───── Provided information ─────
(** A scan code of the stream, or a byte that is not there yet. *)
Lemma scancode_effect polls b d o : at_ports d -> (patience b <= polls)%nat -> read_scancode (stream b) = Ret o ->
  exists b' r, ps2_read_scancode polls b d = Ret (b', r) /\
    match r with
    | Some code => o = Some (code, stream b') /\ (patience b' < patience b)%nat
    | None => stream b' = stream b /\ (stream b <> [] -> (patience b' < patience b)%nat)
    end.
Proof.
  intros Hd Hp E. unfold ps2_read_scancode. destruct (try_byte_effect b d Hd) as (b1 & [v|] & -> & H); cbn [obind].
  2:{ exists b1, None. split; [done|]. tauto. }
  destruct H as [Hs Hp1]. unfold read_scancode in E. rewrite Hs in E. cbn [try_read_byte] in E.
  assert (forall b1 (w : Z) (l : list Z), (patience b1 <= polls)%nat -> read_byte (stream b1) = Ret (w, l) ->
    exists b2, ps2_read_byte polls b1 d = Ret (b2, w) /\ stream b2 = l /\ (patience b2 < patience b1)%nat) as Hrb.
  { intros b0 w l Hb Er. unfold read_byte in Er. destruct (stream b0) as [|x r] eqn:Es; [done|]. simpl in Er. injection Er as -> ->.
    by apply wait_byte_effect. }
  destruct (v =? 0xE0).
  - apply obind_Ret in E as ([w l] & E1 & E). destruct (Hrb b1 w l ltac:(lia) E1) as (b2 & -> & S2 & P2). cbn [obind]. destruct (w =? 0xF0).
    + apply obind_Ret in E as ([w3 l3] & E3 & E). rewrite <- S2 in E3. destruct (Hrb b2 w3 l3 ltac:(lia) E3) as (b3 & -> & S3 & P3). cbn [obind].
      injection E as <-. eexists _, _. split; [reflexivity|]. cbv beta iota. rewrite S3. split; [done|lia].
    + injection E as <-. eexists _, _. split; [reflexivity|]. cbv beta iota. rewrite S2. split; [done|lia].
  - destruct (v =? 0xF0).
    + apply obind_Ret in E as ([w l] & E1 & E). destruct (Hrb b1 w l ltac:(lia) E1) as (b2 & -> & S2 & P2). cbn [obind].
      injection E as <-. eexists _, _. split; [reflexivity|]. cbv beta iota. rewrite S2. split; [done|lia].
    + injection E as <-. eexists _, _. split; [reflexivity|]. cbv beta iota. split; [done|lia].
Qed.

Lemma no_packet_in_nothing k m : read_packet_loop k (MkPS2 [] m) = Panic.
Proof. induction k as [|k IH]; [done|]. exact IH. Qed.

Lemma packet_effect polls n : forall b d k rest m p, at_ports d -> (patience b <= polls)%nat -> (patience b <= n)%nat ->
  read_packet_loop k (MkPS2 (stream b) (ps2_modifiers d)) = Ret (MkPS2 rest m, p) ->
  exists b', ps2_read_packet polls n b d = Ret (b', set_modifiers d m, p) /\ stream b' = rest.
Proof.
  induction n as [|n IH]; intros b d k rest m p Hd Hp Hn E.
  { assert (stream b = []) as Es by (unfold patience, stream in *; destruct (ct_bytes (controller b)) as [|[]]; [done|simpl in Hn; lia]).
    rewrite Es, no_packet_in_nothing in E. done. }
  assert (stream b <> []) as Hne by (intros Es; by rewrite Es, no_packet_in_nothing in E).
  destruct k as [|k]; [done|]. cbn [ps2_read_packet]. pose proof E as Eall. cbn [read_packet_loop] in E. unfold try_read_packet in E. cbn [input active_modifiers] in E.
  destruct (read_scancode (stream b)) as [o|] eqn:Ec; [|done]. unfold ps2_try_read_packet.
  destruct (scancode_effect polls b d o Hd Hp Ec) as (b1 & [code|] & -> & H); cbn [obind].
  - destruct H as [-> Hlt]. cbn [obind] in E. destruct (from_scancode_in_set1 code) as [key|].
    + injection E as <- <- <-. exists b1. done.
    + apply (IH b1 d k); [done|lia|lia|exact E].
  - destruct H as [Hs Hlt]. specialize (Hlt Hne). apply (IH b1 d (S k)); [done|lia|lia|]. by rewrite Hs.
Qed.

(** C26: the driver's packets are those of the stream of bytes: whatever packet
    [read_packet] finds in the bytes the keyboard is going to send, the driver returns it,
    with the same modifiers and the same bytes left, however long each byte takes to
    arrive, and it stops waiting as soon as the packet is there. *)
Theorem ps2_reads_stream polls b d rest m p :
  at_ports d -> (patience b <= polls)%nat ->
  read_packet (MkPS2 (stream b) (ps2_modifiers d)) = Ret (MkPS2 rest m, p) ->
  exists b', ps2_read_packet polls polls b d = Ret (b', set_modifiers d m, p) /\ stream b' = rest.
Proof. intros Hd Hp E. by eapply packet_effect. Qed.

(** Setting up: the second port is turned off once the controller takes commands. *)
Lemma wait_input_effect d n : forall b, at_ports d -> (ct_busy (controller b) < n)%nat ->
  exists b', wait_input_empty n b d = Ret b' /\ ct_busy (controller b') = 0%nat /\ stream b' = stream b.
Proof.
  induction n as [|n IH]; intros b Hd Hn; [lia|]. cbn [wait_input_empty]. destruct (ps2_status_effect b d Hd) as (b1 & s & -> & C1 & _ & Hb). cbn [obind]. rewrite Hb, negb_involutive.
  assert (stream b1 = stream b) as Hs by (unfold stream; rewrite C1; unfold ct_wait; cbn; by destruct (ct_bytes (controller b)) as [|[]]).
  destruct (Nat.eqb_spec (ct_busy (controller b)) 0) as [E|E].
  - exists b1. rewrite C1. cbn. rewrite E. done.
  - destruct (IH b1 Hd) as (b2 & E2 & H2 & H3); [rewrite C1; cbn; lia|]. exists b2. by rewrite H3.
Qed.
Theorem ps2_default_ready polls b : (ct_busy (controller b) < polls)%nat ->
  exists b', ps2_x86_default polls b = Ret (b', ps2_default) /\ ct_second (controller b') = false /\ stream b' = stream b.
Proof.
  intros Hn. unfold ps2_x86_default. cbv zeta. destruct (wait_input_effect ps2_default polls b) as (b1 & -> & H1 & H2); [done|done|]. cbn [obind].
  eexists. split; [reflexivity|]. unfold kp_write, ps2_default, from_port. cbn [kp_is_port kp_inner status_and_command]. change (wrap 16 0x64) with 0x64.
  unfold stream in *. rewrite ps2_out by (by right). unfold ct_out. rewrite H1. done.
Qed.
End Spec.

(** The Enter key, pressed after two looks and released after one more. *)
Definition demo_controller : Controller := MkController [(2%nat, 0x1C); (1%nat, 0x9C)] 0 true.
Lemma ps2_reads_stream_witness : exists b',
  ps2_read_packet (PS := reference_packed_struct) 8 8 demo_controller ps2_default = Ret (b', ps2_default, MkPacket Enter no_modifiers KeyPressed) /\ stream b' = [0x9C].
Proof.
  destruct (ps2_reads_stream (PS := reference_packed_struct) 8 demo_controller ps2_default [0x9C] no_modifiers (MkPacket Enter no_modifiers KeyPressed)) as (b' & E & S);
    [split; reflexivity|vm_compute; lia|reflexivity|]. exists b'. split; [exact E|exact S].
Defined.
Lemma demo_memory_wf : vm_wf demo_memory.
Proof.
  split.
  - repeat (constructor; [unfold region_ok, region_len; simpl; split_and!;
      [lia|lia|repeat (constructor; [done|]); constructor]|]). constructor.
  - intros [|[|i]] [|[|j]] r s a Hr Hs; simplify_eq/=; unfold covers, region_len; simpl; lia.
Qed.

Lemma add_region_spec_witness :
  add_region demo_memory 0x3000 [1] = Ret (demo_memory ++ [MkRegion 0x3000 [1]], Some ()).
Proof.
  destruct (add_region_spec demo_memory 0x3000 [1]) as [[_ E]|[_ [E _]]].
  - exact demo_memory_wf.
  - repeat constructor; discriminate.
  - split_and!; [simpl; lia|unfold region_len; simpl; lia|repeat constructor; done].
  - discriminate.
  - discriminate E.
  - exact E.
Defined.

Lemma read_after_write_witness :
  exists m', write_le 4 demo_memory 0x1002 0xdeadbeef = Ret m' /\ read_le 4 m' 0x1002 = Ret 0xdeadbeef.
Proof.
  eexists. split; [reflexivity|].
  refine (proj1 (proj2 (read_after_write 4 4 demo_memory 0x1002 0xdeadbeef _ _ _ _ _))).
  - lia.
  - exact demo_memory_wf.
  - done.
  - reflexivity.
Defined.

Lemma read_returns_iff_witness : exists v, read_le 8 demo_memory 0x1000 = Ret v.
Proof.
  apply (read_returns_iff 8 demo_memory 0x1000); [lia|exact demo_memory_wf|].
  exists 0%nat, (MkRegion 0x1000 [1; 2; 3; 4; 5; 6; 7; 8]). unfold region_len. simpl. split; [done|lia].
Defined.

Lemma remove_region_unmaps_witness :
  exists m', remove_region demo_memory 1 = Ret m' /\ vm_wf m'.
Proof.
  destruct (remove_region_unmaps demo_memory 1 (MkRegion 0x2000 [9; 10])) as (m' & Hm & Hwf & _).
  - exact demo_memory_wf.
  - done.
  - exists m'. split; [exact Hm|exact Hwf].
Defined.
─────
Pick out the lines above containing the word "patience", then copy them.

→ Solution for this exercise:
Lemma scancode_effect polls b d o : at_ports d -> (patience b <= polls)%nat -> read_scancode (stream b) = Ret o ->
    | Some code => o = Some (code, stream b') /\ (patience b' < patience b)%nat
    | None => stream b' = stream b /\ (stream b <> [] -> (patience b' < patience b)%nat)
  assert (forall b1 (w : Z) (l : list Z), (patience b1 <= polls)%nat -> read_byte (stream b1) = Ret (w, l) ->
    exists b2, ps2_read_byte polls b1 d = Ret (b2, w) /\ stream b2 = l /\ (patience b2 < patience b1)%nat) as Hrb.
Lemma packet_effect polls n : forall b d k rest m p, at_ports d -> (patience b <= polls)%nat -> (patience b <= n)%nat ->
  { assert (stream b = []) as Es by (unfold patience, stream in *; destruct (ct_bytes (controller b)) as [|[]]; [done|simpl in Hn; lia]).
  at_ports d -> (patience b <= polls)%nat ->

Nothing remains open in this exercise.